In this study we present a method for the integrative analysis of microarray data based on the Association Rules Discovery data mining technique. The approach integrates gene annotations and expression data to discover intrinsic associations among both data sources based on co-occurrence patterns. We applied the proposed methodology to the analysis of gene expression datasets in which genes were annotated with metabolic pathways, transcriptional regulators and Gene Ontology categories. Automatically extracted associations revealed significant relationships among these gene attributes and expression patterns, where many of them are clearly supported by recently reported work.

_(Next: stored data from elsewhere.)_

(** More runs of the small instance. *)

Module SimExam.
Import Sim.

(** A recording whose score is not a number. *)
Definition hiss : list spec_float := repeat S754_nan 20.

Definition W_hiss : World := session [hiss].
Definition W_exam : World := session [genuine; genuine; impostor].
Definition W_denied : World := session [impostor].

(** An exam system in which ["s1"] registered. *)
Definition exam_s1 : ExamSystem :=
  {| voice_auth := auth; registered_students := {["s1"]} |}.

(** The same state with one more file in the store. *)
Definition cluttered (st : state) : state :=
  {| fs := <["notes.wav" := WavFile 8000 impostor]> (fs st); tick := tick st |}.

(** A store in which the profile of ["s1"] was overwritten by a recording. *)
Definition corrupted : state :=
  {| fs := <[model_path auth "s1" := WavFile 16000 genuine]> (fs (enrolled [genuine]));
     tick := tick (enrolled [genuine]) |}.


End SimExam.

(** ** A second instance, with the shapes of the libraries

    A recording has the number of frames that was asked for.  The
    cepstrum has one column per hop of 512 samples, [1 + len / 512] in
    all, and cannot be computed from a signal with a value that is not
    finite; a delta needs 9 frames; a mixture needs at least as many
    rows as it has components. *)

Module Lab.
Arguments dict_get {V} d k.
Arguments dict_set {V} d k v.
Arguments keys {V} d.
Arguments values {V} d.
Arguments getitem {V} d k.

(** ** The decoded payload *)

Record Outcome : Type := { name : string; price : Q }.

Record Market : Type := { outcomes : list Outcome }.

Record Bookmaker : Type := { title : string; markets : list Market }.

(** The values of an event payload of the documented shape: a string, or
    the array of bookmaker quotes. *)
Inductive value : Type :=
| Text (s : string)
| Quotes (bs : list Bookmaker).

Definition payload : Type := dict value.

(** The best-odds mapping: outcome name to (price, bookmaker name). *)
Definition BestOdds : Type := dict (Q * string).

(** Python's [a > b] on numbers. *)
Definition Qgt_bool (a b : Q) : bool := negb (Qle_bool a b).

(** Python's [a < b] on numbers. *)
Definition Qlt_bool (a b : Q) : bool := negb (Qle_bool b a).

Module Match.

Record t : Type := {
  home_team : value;
  away_team : value;
  commence_time : value;
  bookmakers : value
}.

Definition __init__ (match_data : payload) : result t :=
  home <- getitem match_data "home_team" ;;
  away <- getitem match_data "away_team" ;;
  time <- getitem match_data "commence_time" ;;
  books <- getitem match_data "bookmakers" ;;
  Return {| home_team := home; away_team := away;
            commence_time := time; bookmakers := books |}.
(** * County health choropleth: classification, region tagging and labels

    A shallow embedding of the classification and label code of the
    Wisconsin county-health choropleth (js/data.js, js/map.js, js/chart.js,
    js/main.js) together with the properties of its specification.

    Conventions of the embedding.
    - A JavaScript number is a [jsnum]: NaN, the two infinities, or a finite
      value.  Finite values are exact rationals ([Qc]); every finite binary64
      is one, and comparison and equality of finite numbers are exact in
      JavaScript, so every statement that only compares numbers transfers
      as it stands.  The rounding of decimal literals and of the arithmetic
      of the display to binary64 is outside the model; statements about
      the digits of a number are made for whole numbers up to 2^53, which
      binary64 holds exactly.  The sums of the clustering routine are
      computed in binary64 ([B64], over the Standard Library's
      specification of IEEE 754 arithmetic).
    - [state.healthByCounty] is read through its own entries.  A plain
      object also answers the names it inherits from [Object.prototype]
      ([object_prototype_names]); a statement that depends on a name
      having no entry takes names outside that list.
    - Code of d3 and simple-statistics is not part of the repository.  The
      deterministic pieces the properties rest on (d3.scaleThreshold,
      d3.scaleQuantile, the bisector, ss.jenks) are modelled from the
      libraries' sources; the clustering routine, the force simulation,
      the trigonometric functions and the text measurements are fields of
      the record [Externals], and [SS.jenks] is the instance of the first.
    - Statements run in a state-and-exception monad over the module-level
      [state] object of js/main.js extended with the page effects (alert,
      console, the children of the map svg, the chart). *)

From Stdlib Require Import QArith Qcanon Qround ZArith Lia Lqa Ascii String
  List Sorted.
From Stdlib Require SpecFloat.
From stdpp Require Import gmap strings list fin_maps pretty.

Local Open Scope Z_scope.

(** ** Numbers *)

Module Num.

(** Leibniz equality on [Q] is decidable; the decision is transparent so
    that a closed canonicity proof evaluates to [eq_refl]. *)
Definition Q_leibniz_dec (x y : Q) : {x = y} + {x <> y}.
Proof. decide equality; [apply Pos.eq_dec | apply Z.eq_dec]. Defined.

Definition canon_eq {x y : Q} (H : x = y) : x = y :=
  match Q_leibniz_dec x y with left e => e | right _ => H end.

(** The canonical rational of a fraction. *)
Definition num (q : Q) : Qc := Qcmake (Qred q) (canon_eq (Qred_involutive q)).

Definition zq (z : Z) : Qc := num (inject_Z z).

Definition qadd (x y : Qc) : Qc := num (this x + this y).
Definition qsub (x y : Qc) : Qc := num (this x - this y).
Definition qmul (x y : Qc) : Qc := num (this x * this y).
Definition qdiv (x y : Qc) : Qc := num (this x / this y).
Definition qopp (x : Qc) : Qc := num (- this x).

Definition qleb (x y : Qc) : bool :=
  match Qccompare x y with Gt => false | _ => true end.
Definition qltb (x y : Qc) : bool :=
  match Qccompare x y with Lt => true | _ => false end.
Definition qeqb (x y : Qc) : bool :=
  match Qccompare x y with Eq => true | _ => false end.

Definition qmax (x y : Qc) : Qc := if qleb x y then y else x.
Definition qmin (x y : Qc) : Qc := if qleb x y then x else y.

(** [Math.floor] and truncation of a finite number. *)
Definition qfloor (x : Qc) : Z := Qfloor (this x).
Definition qtrunc (x : Qc) : Z :=
  if qltb x (zq 0) then - Qfloor (- this x) else Qfloor (this x).
Definition is_integer (x : Qc) : bool := qeqb x (zq (qfloor x)).

(** A JavaScript number. *)
Inductive jsnum : Type :=
| NaN
| NegInf
| Fin (q : Qc)
| PosInf.

Definition isNaN (n : jsnum) : bool :=
  match n with NaN => true | _ => false end.

Definition isFinite (n : jsnum) : bool :=
  match n with Fin _ => true | _ => false end.

(** [a <= b] on numbers: false as soon as one side is NaN. *)
Definition js_le (a b : jsnum) : bool :=
  match a, b with
  | NaN, _ | _, NaN => false
  | NegInf, _ => true
  | _, PosInf => true
  | Fin x, Fin y => qleb x y
  | _, _ => false
  end.

Definition js_lt (a b : jsnum) : bool :=
  match a, b with
  | NaN, _ | _, NaN => false
  | NegInf, NegInf => false
  | NegInf, _ => true
  | PosInf, PosInf => false
  | _, PosInf => true
  | Fin x, Fin y => qltb x y
  | _, _ => false
  end.

Definition js_ge (a b : jsnum) : bool := js_le b a.
Definition js_gt (a b : jsnum) : bool := js_lt b a.

(** Strict equality of two numbers. *)
Definition js_eq (a b : jsnum) : bool :=
  match a, b with
  | Fin x, Fin y => qeqb x y
  | NegInf, NegInf | PosInf, PosInf => true
  | _, _ => false
  end.

Definition sign_of (x : Qc) : comparison := Qccompare x (zq 0).

Definition js_neg (a : jsnum) : jsnum :=
  match a with
  | NaN => NaN
  | NegInf => PosInf
  | PosInf => NegInf
  | Fin x => Fin (qopp x)
  end.

Definition js_add (a b : jsnum) : jsnum :=
  match a, b with
  | NaN, _ | _, NaN => NaN
  | PosInf, NegInf | NegInf, PosInf => NaN
  | PosInf, _ | _, PosInf => PosInf
  | NegInf, _ | _, NegInf => NegInf
  | Fin x, Fin y => Fin (qadd x y)
  end.

Definition js_sub (a b : jsnum) : jsnum := js_add a (js_neg b).

Definition inf_of_sign (c : comparison) : jsnum :=
  match c with Gt => PosInf | Lt => NegInf | Eq => NaN end.

Definition js_mul (a b : jsnum) : jsnum :=
  match a, b with
  | NaN, _ | _, NaN => NaN
  | Fin x, Fin y => Fin (qmul x y)
  | Fin x, PosInf | PosInf, Fin x => inf_of_sign (sign_of x)
  | Fin x, NegInf | NegInf, Fin x => inf_of_sign (CompOpp (sign_of x))
  | PosInf, PosInf | NegInf, NegInf => PosInf
  | PosInf, NegInf | NegInf, PosInf => NegInf
  end.
(** Everything that [encode_init] has done when it had a codec instance:
    the calls in their order, what it reports in [avctx], the header it
    leaves, and the outcome of the two allocations. *)
Lemma encode_init_whole (avctx : avc) (s : ctx) (w : World) (m : SpeexMode) :
  1 <= AVCodecContext.channels avctx <= 2 ->
  select_mode (AVCodecContext.sample_rate avctx) = Some m ->
  is_null (speex_encoder_init m) = false ->
  let res := encode_init avctx s w in
  let first := speex_init_header (AVCodecContext.sample_rate avctx)
                 (AVCodecContext.channels avctx) m in
  let level := AVCodecContext.compression_level avctx in
  let packet := speex_header_to_packet (header (init_priv res)) in
  let n := extradata_alloc_size (init_priv res) in
  exists lrate answer c d last_call,
    calls (init_world res)
    = calls w
      ++ Call_speex_encoder_init m
         :: Call_speex_init_header (AVCodecContext.sample_rate avctx)
              (AVCodecContext.channels avctx) m
         :: lrate
      ++ (if level >? FF_COMPRESSION_DEFAULT
          then [Call_speex_encoder_ctl
                  (SPEEX_SET_COMPLEXITY (av_clip level 0 10)) answer]
          else [])
      ++ [Call_speex_encoder_ctl SPEEX_GET_COMPLEXITY c;
          Call_speex_encoder_ctl SPEEX_GET_LOOKAHEAD d;
          Call_speex_header_to_packet; Call_av_malloc n;
          Call_avcodec_alloc_frame; Call_speex_header_free; last_call]
    /\ (complexities_pushed lrate = []
        /\ last_answer is_get_complexity lrate = None
        /\ last_answer is_get_lookahead lrate = None)
    /\ (last_call = Call_speex_bits_init
        \/ last_call = Call_speex_encoder_destroy)
    /\ SpeexHeader.vbr (header (init_priv res))
       = (if qscale avctx then 1 else SpeexHeader.vbr first)
    /\ AVCodecContext.compression_level (init_avctx res) = c
    /\ AVCodecContext.delay (init_avctx res) = d
    /\ AVCodecContext.frame_size (init_avctx res) = SpeexHeader.frame_size first
    /\ SpeexHeader.set_bitrate (SpeexHeader.set_vbr (header (init_priv res)) 0) 0
       = SpeexHeader.set_bitrate
           (SpeexHeader.set_vbr
              (SpeexHeader.set_frames_per_packet first (frames_per_packet s))
              0) 0
    /\ same_settings avctx (init_avctx res)
    /\ same_options s (init_priv res)
    /\ (qscale avctx = true ->
        AVCodecContext.bit_rate (init_avctx res)
        = AVCodecContext.bit_rate avctx)
    /\ AVCodecContext.coded_frame (init_avctx res) = avcodec_alloc_frame
    /\ match av_malloc n, avcodec_alloc_frame with
       | Some buf, Some f =>
           init_ret res = Ret 0
           /\ last_call = Call_speex_bits_init
           /\ AVCodecContext.extradata (init_avctx res)
              = Some (memcpy buf packet (Z.of_nat (length packet)))
           /\ AVCodecContext.extradata_size (init_avctx res)
              = Z.of_nat (length packet)
           /\ bits (init_priv res) = speex_bits_init
           /\ live (init_world res)
              = Res_bits :: Res_coded_frame :: Res_extradata :: Res_enc_state
                :: remove resource_eq_dec Res_header_data (live w)
       | extradata, frame =>
           init_ret res = AVERROR ENOMEM
           /\ last_call = Call_speex_encoder_destroy
           /\ AVCodecContext.extradata (init_avctx res) = extradata
           /\ bits (init_priv res) = bits s
           /\ live (init_world res)
              = (if non_null frame then [Res_coded_frame] else [])
                ++ (if non_null extradata then [Res_extradata] else [])
                ++ remove resource_eq_dec Res_enc_state
                     (remove resource_eq_dec Res_header_data (live w))
       end.
Proof.
  intros Hch Hm Hnn res first level packet n.
  subst res packet n. rewrite (encode_init_stages avctx s w m Hch Hm Hnn).
  destruct (rate_control _ _ _) as [[a1 s1] w1] eqn:E1.
  destruct (rate_control_keeps _ _ _ _ _ _ E1)
    as (Hset1 & Hopt1 & Hq1 & Hlev1 & Hex1 & _ & Hh1 & Hb1 & Hlive1 & Hv1).
  destruct (rate_control_log_other _ _ _ _ _ _ E1)
    as (lrate & Hl1 & Hcp & Hgc & Hgl).
  destruct (set_complexity a1 s1 w1) as [[a2 s2] w2] eqn:E2.
  destruct (set_complexity_exact _ _ _ _ _ _ E2)
    as (pushed & answer & c & Ha2 & Hl2 & Hpushed & Hlive2 & Hh2 & Hb2 & Hopt2).
  destruct (packet_size_and_delay a2 s2 w2) as [[a3 s3] w3] eqn:E3.
  destruct (packet_size_and_delay_exact _ _ _ _ _ _ E3)
    as (d & Ha3 & Hl3 & Hlive3 & Hh3 & Hb3 & Hopt3).
  assert (Hal := alloc_outputs_exact a3 s3 w3). cbv zeta in Hal.
  destruct Hal as (Hh4 & Hopt4 & Hset4 & Hbr4 & Hlev4 & Hfs4 & Hd4 & Hcf4 & Hcase).
  set (res := alloc_outputs a3 s3 w3) in *.
  assert (Hn : extradata_alloc_size (init_priv res) = extradata_alloc_size s3)
    by (unfold extradata_alloc_size; rewrite Hh4; reflexivity).
  rewrite Hn, Hh4.
  assert (Hlive : live w3 = Res_enc_state :: live w)
    by (rewrite Hlive3, Hlive2, Hlive1; reflexivity).
  assert (Hopts : same_options s (init_priv res)).
  { destruct Hopt1 as (x1 & x2 & x3 & x4 & x5 & x6).
    destruct Hopt2 as (y1 & y2 & y3 & y4 & y5 & y6).
    destruct Hopt3 as (z1 & z2 & z3 & z4 & z5 & z6).
    destruct Hopt4 as (u1 & u2 & u3 & u4 & u5 & u6).
    unfold same_options.
    rewrite u1, u2, u3, u4, u5, u6, z1, z2, z3, z4, z5, z6,
      y1, y2, y3, y4, y5, y6, x1, x2, x3, x4, x5, x6.
    repeat split. }
  assert (Hsets : same_settings avctx (init_avctx res)).
  { destruct Hset1 as (x1 & x2 & x3 & x4 & x5).
    destruct Hset4 as (u1 & u2 & u3 & u4 & u5).
    unfold same_settings. rewrite u1, u2, u3, u4, u5, Ha3, Ha2. cbn.
    repeat split; assumption. }
  set (last_call :=
         match av_malloc (extradata_alloc_size s3), avcodec_alloc_frame with
         | Some _, Some _ => Call_speex_bits_init
         | _, _ => Call_speex_encoder_destroy
         end).
  exists lrate, answer, c, d, last_call.
  split.
  { assert (Hcalls : calls (init_world res)
                     = calls w3
                       ++ [Call_speex_header_to_packet;
                           Call_av_malloc (extradata_alloc_size s3);
                           Call_avcodec_alloc_frame; Call_speex_header_free;
                           last_call]).
    { subst last_call.
      destruct (av_malloc (extradata_alloc_size s3)) as [buf|];
        destruct avcodec_alloc_frame as [f|];
        [destruct Hcase as (_ & _ & _ & _ & Hc & _)
        |destruct Hcase as (_ & _ & _ & Hc & _)
        |destruct Hcase as (_ & _ & _ & Hc & _)
        |destruct Hcase as (_ & _ & _ & Hc & _)]; exact Hc. }
    rewrite Hcalls, Hl3, Hl2, Hl1. unfold world_with_codec.
    subst level. rewrite Hlev1, Hpushed, Hlev1. log_norm.
    destruct (_ >? _); reflexivity. }
  split; [repeat split; assumption|].
  split.
  { subst last_call.
    destruct (av_malloc (extradata_alloc_size s3));
      destruct avcodec_alloc_frame; auto. }
  split; [rewrite Hh3, Hh2; cbn; exact Hv1|].
  split; [rewrite Hlev4, Ha3, Ha2; reflexivity|].
  split; [rewrite Hd4, Ha3; reflexivity|].
  split.
  { rewrite Hfs4, Ha3. cbn. rewrite Hh2.
    assert (Hf : SpeexHeader.frame_size
                   (SpeexHeader.set_bitrate (SpeexHeader.set_vbr (header s1) 0) 0)
                 = SpeexHeader.frame_size first)
      by (rewrite Hh1; reflexivity).
    exact Hf. }
  split.
  { rewrite Hh3, Hh2.
    destruct Hopt1 as (x1 & _). destruct Hopt2 as (y1 & _).
    rewrite y1, x1.
    change (SpeexHeader.set_frames_per_packet
              (SpeexHeader.set_bitrate (SpeexHeader.set_vbr (header s1) 0) 0)
              (frames_per_packet s)
            = SpeexHeader.set_frames_per_packet
                (SpeexHeader.set_bitrate (SpeexHeader.set_vbr first 0) 0)
                (frames_per_packet s)).
    rewrite Hh1. reflexivity. }
  split; [exact Hsets|]. split; [exact Hopts|].
  split; [intros Hq; rewrite Hbr4, Ha3, Ha2; cbn; now rewrite (Hq1 Hq)|].
  split; [exact Hcf4|].
  subst last_call.
  destruct (av_malloc (extradata_alloc_size s3)) as [buf|];
    destruct avcodec_alloc_frame as [f|].
  - destruct Hcase as (H1 & H2 & H3 & H4 & _ & H6).
    rewrite H6, Hlive. cbn. repeat split; assumption.
  - destruct Hcase as (H1 & H2 & H3 & _ & H5).
    rewrite H5, Hlive. cbn. repeat split; try assumption.
    rewrite H3, Hb3, Hb2, Hb1. reflexivity.
  - destruct Hcase as (H1 & H2 & H3 & _ & H5).
    rewrite H5, Hlive. cbn. repeat split; try assumption.
    rewrite H3, Hb3, Hb2, Hb1. reflexivity.
  - destruct Hcase as (H1 & H2 & H3 & _ & H5).
    rewrite H5, Hlive. cbn. repeat split; try assumption.
    rewrite H3, Hb3, Hb2, Hb1. reflexivity.
Qed.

The integration of external biological information and gene expression data can provide insights about the biological processes associated to gene expression programs. In this paper we show that the proposed methodology is able to integrate multiple gene annotations and expression data in the same analytic framework and extract meaningful associations among heterogeneous sources of data. An implementation of the method is included in the Engene software package.
微阵列技术正在生成大量关于数千个基因甚至整个基因组在不同实验条件下的表达水平的数据。为了提取生物学知识并充分理解此类数据集,在表达数据分析中纳入有关基因和基因产物的外部生物学信息至关重要。然而,当前大多数分析微阵列数据集的方法主要集中在实验数据的分析上,外部生物学信息是作为后续过程纳入的。
在本研究中,我们提出了一种基于关联规则发现数据挖掘技术的微阵列数据综合分析方法。该方法整合基因注释和表达数据,以基于共现模式发现两个数据源之间的内在关联。我们将所提出的方法应用于基因表达数据集的分析,其中基因用代谢途径、转录调节因子和基因本体类别进行注释。自动提取的关联揭示了这些基因属性与表达模式之间的显著关系,其中许多关系得到了最近报道的工作的明确支持。
外部生物学信息与基因表达数据的整合可以提供有关与基因表达程序相关的生物学过程的见解。在本文中,我们表明所提出的方法能够在同一分析框架中整合多个基因注释和表达数据,并从异质数据源中提取有意义的关联。该方法的一个实现包含在Engene软件包中。